(** The number of respondents, the nodes expected to respond and the
    destination. *)
Definition MakeMessage (id_index : Z) (destination_type : DestinationType) :
    prog Shell (Z * list Address * Address) :=
  s ← get;
  let keys := all_keys_ (commands s) in
  let size := Z.of_nat (length keys) in
  identity_index ←
    (if (0 <=? id_index)%Z then mret id_index
     else random ← draw RandomUint32;
          i ← lift (λ _, umod random (size / 2));
          mret (to_int i));
  if (0 <=? identity_index)%Z && (size <=? to_uint32 identity_index)%Z then
    print [Txt "ERROR : destination index out of range"];;
    mret (0%Z, [], Identity_default)
  else
    dest_id ←
      (if (0 <=? identity_index)%Z then
         match destination_type with
         | kGroup => draw RandomId
         | kDirect => key ← lift (λ _, at_index keys (Z.to_nat identity_index)); mret (pmid_name key)
         end
       else mret Identity_default);
    print [Txt "Sending a msg from : "; Id (node_Address (demo_node_ (commands s))); Txt " to ";
           Txt (match destination_type with kGroup => "group : " | kDirect => ": " end);
           Id dest_id; Txt " , expect receive response from :"];;
    let expected := match destination_type with kGroup => 4 | kDirect => 1 end in
    closests ←
      match destination_type with
      | kGroup => r ← CalculateClosests dest_id expected; mret r.1
      | kDirect => mret [dest_id]
      end;
    print_ids closests;;
    mret (Z.of_nat expected, closests, dest_id).

(** The pause between two messages, in milliseconds. *)
Definition CalculateTimeToSleep c : outcome Z :=
  num_msgs_per_second ← udiv (data_rate_ c) (data_size_ c);
  udiv 1000 num_msgs_per_second.

Definition numbered (before after : string) (message_id : Z) (data : std_string) : std_string :=
  lit before ++ to_string message_id ++ lit after ++ data.

(** The sending loop, [n] messages to go; [expect] is the last number of
    respondents.  [None]: [SendMessages] returns early. *)
Fixpoint send_loop (n : nat) (id_index : Z) (destination_type : DestinationType)
    (messages_count message_id expect : Z) (data data_to_send : std_string) :
    prog (Shell * Batch) (option Z) :=
  match n with
  | 0 => mret (Some expect)
  | S n =>
      message ← on_shell (MakeMessage id_index destination_type);
      let '(expect, closest_nodes, dest_id) := message in
      if (expect =? 0)%Z then mret None
      else
        let message_id := to_uint32 (message_id + 1) in
        SendAMessage messages_count expect closest_nodes dest_id
          (numbered ">:< " " <:>" message_id data);;
        send_loop n id_index destination_type messages_count message_id expect data_to_send data_to_send
  end.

◇ ◇ ◇ ◇ ◇ ◇ ◇

WHAT TO PRODUCE: Word-for-word copies of all the records are required.

WRITTEN SOLUTION:
(** The number of respondents, the nodes expected to respond and the
    destination. *)
Definition MakeMessage (id_index : Z) (destination_type : DestinationType) :
    prog Shell (Z * list Address * Address) :=
  s ← get;
  let keys := all_keys_ (commands s) in
  let size := Z.of_nat (length keys) in
  identity_index ←
    (if (0 <=? id_index)%Z then mret id_index
     else random ← draw RandomUint32;
          i ← lift (λ _, umod random (size / 2));
          mret (to_int i));
  if (0 <=? identity_index)%Z && (size <=? to_uint32 identity_index)%Z then
    print [Txt "ERROR : destination index out of range"];;
    mret (0%Z, [], Identity_default)
  else
    dest_id ←
      (if (0 <=? identity_index)%Z then
         match destination_type with
         | kGroup => draw RandomId
         | kDirect => key ← lift (λ _, at_index keys (Z.to_nat identity_index)); mret (pmid_name key)
         end
       else mret Identity_default);
    print [Txt "Sending a msg from : "; Id (node_Address (demo_node_ (commands s))); Txt " to ";
           Txt (match destination_type with kGroup => "group : " | kDirect => ": " end);
           Id dest_id; Txt " , expect receive response from :"];;
    let expected := match destination_type with kGroup => 4 | kDirect => 1 end in
    closests ←
      match destination_type with
      | kGroup => r ← CalculateClosests dest_id expected; mret r.1
      | kDirect => mret [dest_id]
      end;
    print_ids closests;;
    mret (Z.of_nat expected, closests, dest_id).

(** The pause between two messages, in milliseconds. *)
Definition CalculateTimeToSleep c : outcome Z :=
  num_msgs_per_second ← udiv (data_rate_ c) (data_size_ c);
  udiv 1000 num_msgs_per_second.

Definition numbered (before after : string) (message_id : Z) (data : std_string) : std_string :=
  lit before ++ to_string message_id ++ lit after ++ data.

(** The sending loop, [n] messages to go; [expect] is the last number of
    respondents.  [None]: [SendMessages] returns early. *)
Fixpoint send_loop (n : nat) (id_index : Z) (destination_type : DestinationType)
    (messages_count message_id expect : Z) (data data_to_send : std_string) :
    prog (Shell * Batch) (option Z) :=
  match n with
  | 0 => mret (Some expect)
  | S n =>
      message ← on_shell (MakeMessage id_index destination_type);
      let '(expect, closest_nodes, dest_id) := message in
      if (expect =? 0)%Z then mret None
      else
        let message_id := to_uint32 (message_id + 1) in
        SendAMessage messages_count expect closest_nodes dest_id
          (numbered ">:< " " <:>" message_id data);;
        send_loop n id_index destination_type messages_count message_id expect data_to_send data_to_send
  end.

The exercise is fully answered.